The Pocket Supercomputer

I don’t have many regrets in life but a professional one is that I opted not to cover the unveiling of the original iPhone [pictured from my archives] for my journalism clientele despite being in the area. My wife and I were new Apple devotees and wanted to visit San Francisco, so to celebrate my birthday that year we flew from Florida to California to attend the annual MacWorld convention, where then Apple chief Steve Jobs was doing the honors.

There were actually a couple of good reasons I didn't attend the festivities that historic morning. For starters, I wasn’t keen on waiting outside for hours in the pre-dawn chilly weather [a record cold snap hit the area] and I didn’t want to leave Linda back at the hotel to navigate the several blocks to the convention center by herself. But had I realized how historic an event it was I might have been more motivated. The iPhone is the biggest selling electronic device in history, with better than 700 MILLION sold to date, or more than twice the population of America, and it has revolutionized life as we know it.

Venture into public almost anywhere across America, or the world for that matter, and you are likely to find a multitude, if not a majority, of people using the almost ubiquitous smartphone. The iPhone has become so popular that people forget the sophisticated technological breakthroughs it introduced, including touchscreen navigation among others that we now take for granted. It is no exaggeration to consider it the original pocket supercomputer.

No less than renowned venture capitalist Marc Andreessen is quoted as saying so in the recently released book Becoming Steve Jobs: The Evolution of a Reckless Upstart Into a Visionary Leader by Brent Schlender and Rick Tetzeli. “That iPhone sitting in your pocket is the exact equivalent of a Cray XMP supercomputer from twenty years ago that used to cost ten million dollars. It’s got the same operating system software, the same processing speed, the same data storage, compressed down to a six-hundred-dollar device. That is the breakthrough Steve achieved. That’s what these phones really are!”

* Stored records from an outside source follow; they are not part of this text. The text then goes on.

(* ===== verification/Boot.v ===== *)
(** * Kernel start (kernel/kernel.c) and the barriers of the harts

    Every hart runs [m_start] and then [s_start]; hart 0 alone initialises the host
    interface, the memory and the file systems, and the barriers
    (kernel/sync_utils.h) keep the other hart behind it.  The code between two
    barriers is a phase; the harts take steps in any order. *)
From S2P Require Import Prelude Pmm Vmm Process Sched Fork Heap Strap Pages HashTable CString Snprintf Bytes DebugLine Dts.
From S2P Require Import VfsData Rfs RfsDisk RfsFile RfsDir Vfs VfsRefs ProcFile SpikeFile Hostfs Machine Elf Syscall Mtrap.

(** What the board and the linker fix: the device tree (and a bound for its scan),
    the address of [mem_done], the symbols [_end] and [_etext], what memory and the
    stack hold before they are written, the address of [arg_bug_msg]. *)
Class Platform : Type := {
  dtb : Z;
  dtb_blob : bmem;
  fdt_fuel : nat;
  mem_done_addr : Z;
  stale_scan : mem_scan;
  stale_compat : Z;
  kernel_end : Z;
  etext : Z;
  disk_garbage : Z -> bmem;
  disk_stale : list Z;
  arg_buf_addr : Z
}.

Definition MAX_CMDLINE_ARGS : nat := 64.

(** The board, [g_kernel_pagetable] and [htif]. *)
Record kinit (H : Type) : Type := mkInit { brd : board H; g_kernel_pagetable : Z; htif_found : Z }.
Arguments mkInit {H}. Arguments brd {H}. Arguments g_kernel_pagetable {H}. Arguments htif_found {H}.
Definition set_brd {H} (v : board H) (k : kinit H) : kinit H := mkInit v (g_kernel_pagetable k) (htif_found k).

(** ** Phases *)

Inductive phase : Type := Host | Memory | Files | Run.
#[global] Instance phase_eq_dec : EqDecision phase.
Proof. solve_decision. Defined.

(** A hart before a phase, in the loop of the barrier behind it, or running programs. *)
Inductive place : Type := At (p : phase) | Waiting (p : phase) | Running.
Definition behind (p : phase) : place :=
  match p with Host => At Memory | Memory => At Files | Files => At Run | Run => Running end.

Section Boot.
Context {H : Type} `{Frontend H} `{Linker} `{Buffers} `{Hart} `{Platform}.
#[local] Notation KM := (M (kinit H)).
#[local] Notation SM := (M (sys H)).

Definition on_board {A} (c : M (board H) A) : KM A := zoom brd set_brd c.
Definition on_low {A} (c : SM A) : KM A := on_board (on_sys c).

(** ** Machine mode *)

(** A query of the device tree, whose result is in [extra]. *)
Definition run_scan {E} (c : M (scan E) unit) (e : E) : KM E :=
  fun k => match c (mkScan dtb_blob e) with Ret _ s => Ret (extra s) k | Stop e _ => Stop e k end.

Definition init_dtb : KM unit :=
  let* k := get in
  let* q := run_scan (query_htif fdt_fuel dtb) (mkHtifQuery stale_compat (htif_found k)) in
  modify (fun k => mkInit (brd k) (g_kernel_pagetable k) (htif q)) ;;;
  when (negb (htif q =? 0)) (on_low (print_text (txt "HTIF is available!" ++ [13; 10]))) ;;;
  let* q := run_scan (query_mem fdt_fuel mem_done_addr stale_scan dtb) (mkMemQuery stale_scan 0) in
  let size := q_mem_size q in
  on_low (on_mem (modify (fun p => set_bounds (free_mem_start_addr p) (free_mem_end_addr p) size p))) ;;;
  on_low (print_text (txt "(Emulated) memory size: " ++ show_dec (Z.shiftr size 20) ++ txt " MB" ++ [10])).

(** [m_start] before its barrier. *)
Definition m_start_init (hartid : nat) : KM unit :=
  if Nat.eqb hartid 0 then on_low (on_host spike_file_init) ;;; init_dtb else ret tt.

(** ** Supervisor mode *)

Definition write_satp (tp : nat) (v : Z) : KM unit :=
  on_low (on_kern (upd_csr tp (set_satp v))).

Definition enable_paging (tp : nat) : KM unit := let* k := get in write_satp tp (MAKE_SATP (g_kernel_pagetable k)).

(** [for (i = 0; arg + i < pk_argc; i++) argv[i] = pk_argv[arg + i]] on the union
    of [buf] and [argv]. *)
Fixpoint shift_args (n i : nat) (buf : list Z) : option (list Z) :=
  match n with O => Some buf | S n' => v ← buf !! (i + 2)%nat; shift_args n' (S i) (<[i := v]> buf) end.

(** The number of arguments behind the kernel and the words of [arg_bug_msg]. *)
Definition parse_args : SM (Z * list Z) :=
  let* b := stack_bytes (8 * MAX_CMDLINE_ARGS) in
  let* '(r, l) := on_host (call (host_getmainvars (Z.of_nat (8 * MAX_CMDLINE_ARGS)))) in
  check (negb (r =? 0)) (Panic "kassert(r == 0)") ;;;
  let buf := numbers 8 MAX_CMDLINE_ARGS (overlay b l) in
  let pk_argc := default 0 (buf !! 0%nat) in
  match shift_args (Z.to_nat (pk_argc - 1)) 0 buf with
  | None => halt (UB "arg_bug_msg")
  | Some argv => ret (u64 (pk_argc - 1), argv)
  end.

(** The string at the pointer [p] into [arg_bug_msg]. *)
Definition arg_string (argv : list Z) (p : Z) : SM (list Z) :=
  let off := p - arg_buf_addr in
  if (off <? 0) || (Z.of_nat (8 * MAX_CMDLINE_ARGS) <=? off) then halt (UB "argv") else
  ret (until_nul (drop (Z.to_nat off) (concat (le_bytes 8 <$> argv)))).

Definition load_user_program (tp : nat) : SM nat :=
  let* s := get in
  let* proc := on_kern (alloc_process tp (vfs_root_dentry s)) in
  print_text (txt "User application is loading." ++ [10]) ;;;
  let* '(argc, argv) := parse_args in
  when (argc =? 0) (on_kern (kill_current_process tp "You need to specify the application program!" (-1))) ;;;
  let ptr := default 0 (argv !! (if Z.of_nat tp <? argc then tp else 0%nat)) in
  let* app_path := arg_string argv ptr in
  fs_call tp tt (load_bincode_from_host_elf tp proc app_path) ;;;
  on_kern (upd_proc proc (set_proc_size (20 * PGSIZE))) ;;;
  ret proc.

(** [s_start] before its first barrier, ... *)
Definition s_start_mem (tp : nat) : KM unit :=
  on_low (print_text (txt "hartid = " ++ show_dec (Z.of_nat tp) ++ txt ": Enter supervisor mode..." ++ [10])) ;;;
  write_satp tp 0 ;;;
  if Nat.eqb tp 0 then
    on_low (on_mem (pmm_init kernel_end)) ;;;
    let* root := on_low (on_mem (kern_vm_init etext)) in
    modify (fun k => mkInit (brd k) root (htif_found k))
  else ret tt.
(** ... before its second, ... *)
Definition s_start_fs (tp : nat) : KM unit :=
  enable_paging tp ;;;
  on_low (print_text (txt "kernel page table is on " ++ [10])) ;;;
  if Nat.eqb tp 0 then on_low (on_kern init_proc_pool) ;;; on_low (fs_init disk_garbage disk_stale) else ret tt.
(** ... and behind it. *)
Definition s_start_run (tp : nat) : KM unit :=
  on_low (print_text (txt "Switch to user mode..." ++ [10])) ;;;
  let* '(argc, _) := on_low parse_args in
  when (argc =? 0) (on_low (on_kern (kill_current_process tp "You need to specify the application program!" (-1)))) ;;;
  when (Z.of_nat tp <? argc)
    (let* pr := on_low (load_user_program tp) in on_low (on_kern (insert_to_ready_queue pr))) ;;;
  on_low (on_kern (schedule tp)).

(** ** The harts *)

Definition run_phase (p : phase) (i : nat) : KM unit :=
  match p with
  | Host => m_start_init i
  | Memory => let* _ := on_board (m_start_hart i) in s_start_mem i
  | Files => s_start_fs i
  | Run => s_start_run i
  end.

(** The barrier counters ([counter], [mem_counter], [fs_counter]) and which phases
    were run, the latest first. *)
Record world : Type := mkWorld {
  st : kinit H;
  counters : phase -> Z;
  places : list place;
  log : list (nat * phase)
}.

(** [sync_barrier]: the atomic increment; the last hart goes on at once. *)
Definition arrive (p : phase) (i : nat) (w : world) : world :=
  let local := counters w p in
  mkWorld (st w) (fun q => if bool_decide (q = p) then i32 (local + 1) else counters w q)
    (<[i := if local + 1 <? Z.of_nat NCPU then Waiting p else behind p]> (places w)) (log w).

(** One step of hart [i]; [None] if it spins or has stopped. *)
Definition boot_step (i : nat) (w : world) : option world :=
  match places w !! i with
  | Some (At p) =>
      match run_phase p i (st w) with
      | Ret _ s =>
          let w := mkWorld s (counters w) (places w) ((i, p) :: log w) in
          Some (match p with Run => mkWorld s (counters w) (<[i := Running]> (places w)) (log w) | _ => arrive p i w end)
      | Stop (Resume _) s | Stop Wfi s =>
          match p with
          | Run => Some (mkWorld s (counters w) (<[i := Running]> (places w)) ((i, p) :: log w))
          | _ => None
          end
      | Stop _ _ => None
      end
  | Some (Waiting p) =>
      if counters w p <? Z.of_nat NCPU then None
      else Some (mkWorld (st w) (counters w) (<[i := behind p]> (places w)) (log w))
  | _ => None
  end.
End Boot.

According to an article by Joshua Brustein in a recent issue of Bloomburg Business titled “Inside RadioShack’s Slow-Motion Collapse,” “The cell phone also helped kill the rest of the retailer’s business by destroying the market for so many of the gadgets RadioShack used to sell, such as voice recorders, GPS devices, answering machines, and camcorders. Early last year, Steve Cichon, a writer for the website Trending Buffalo, sifted through a RadioShack ad from 1991 and found that his iPhone had negated any need for 13 of the 15 products being sold. The listed price on those items: $3,054.82.” Supercomputer indeed.

Poke the Box

Best-selling author Seth Godin has earned a reputation as an out-of-the-box thinker and his latest book called Poke the Box is no exception. The book is the first title from The Domino Project, his paradigm-shifting attempt to revolutionize publishing by simplifying the process of connecting books and readers.

Powered by Amazon, Godin’s electronic book venture is designed to be a game-changer, and while it may be too early to comment on that, Poke the Box is indeed a provocative “manifesto about starting,” as he calls it.

Godin’s mantra is start it and ship it, suggesting that he who hesitates is lost. In his own words, “soon is not as good as now.” He points out that not all flux is necessarily risky and insists that not flowing with flux may be the riskiest move of all.

“It’s easy to fall so in love with the idea of starting that we never actually start,” writes Godin in a line that hits all too close to home. According to him, when the cost of poking the box is less than the cost of doing nothing, then you should poke. And I could not agree more!

The Plenitude

While on a business trip a couple months ago I picked up an intriguing book in the MIT Press “Simplicity” series called The Plenitude: Creativity, Innovation, and Making Stuff by Rich Gold. For the uninitiated, “plenitude” means “the abundance or plentiful supply of something.” In terms of the text, it refers to all of the “stuff” we each create and consume on a daily basis.

One particularly golden gem of insight that I gleaned from the book had to do with the concept of creative artistry: “The art flows from personal vision and from a unique sense of self. To many artists, art is more a calling than a profession, though one still needs to be trained in it, and there is certainly a business side.”

That statement liberated my thinking by giving me permission to create as an artist with a uniquely personal perspective and interpretation of life as I see it and not simply as a producer of commodity. As Gold suggests, “Without artistic vision stuff tends to…commodity…and…if you are merely producing commodity, you’re dead.”

Trend Watching

It’s been a while since I shared about trends so I thought I’d highlight the latest issue of Trendwatching located at www.trendwatching.com/briefing. As the brief itself states, “Find out about the ‘why’ of trend spotting, the mindset required, the resources needed, the process of embedding trends into your organization and how to actually apply them.” And note that there is a big difference between watching trends and mere fads, which are here today and gone tomorrow. Trend watching, on the other hand, should ultimately lead to profitable innovation.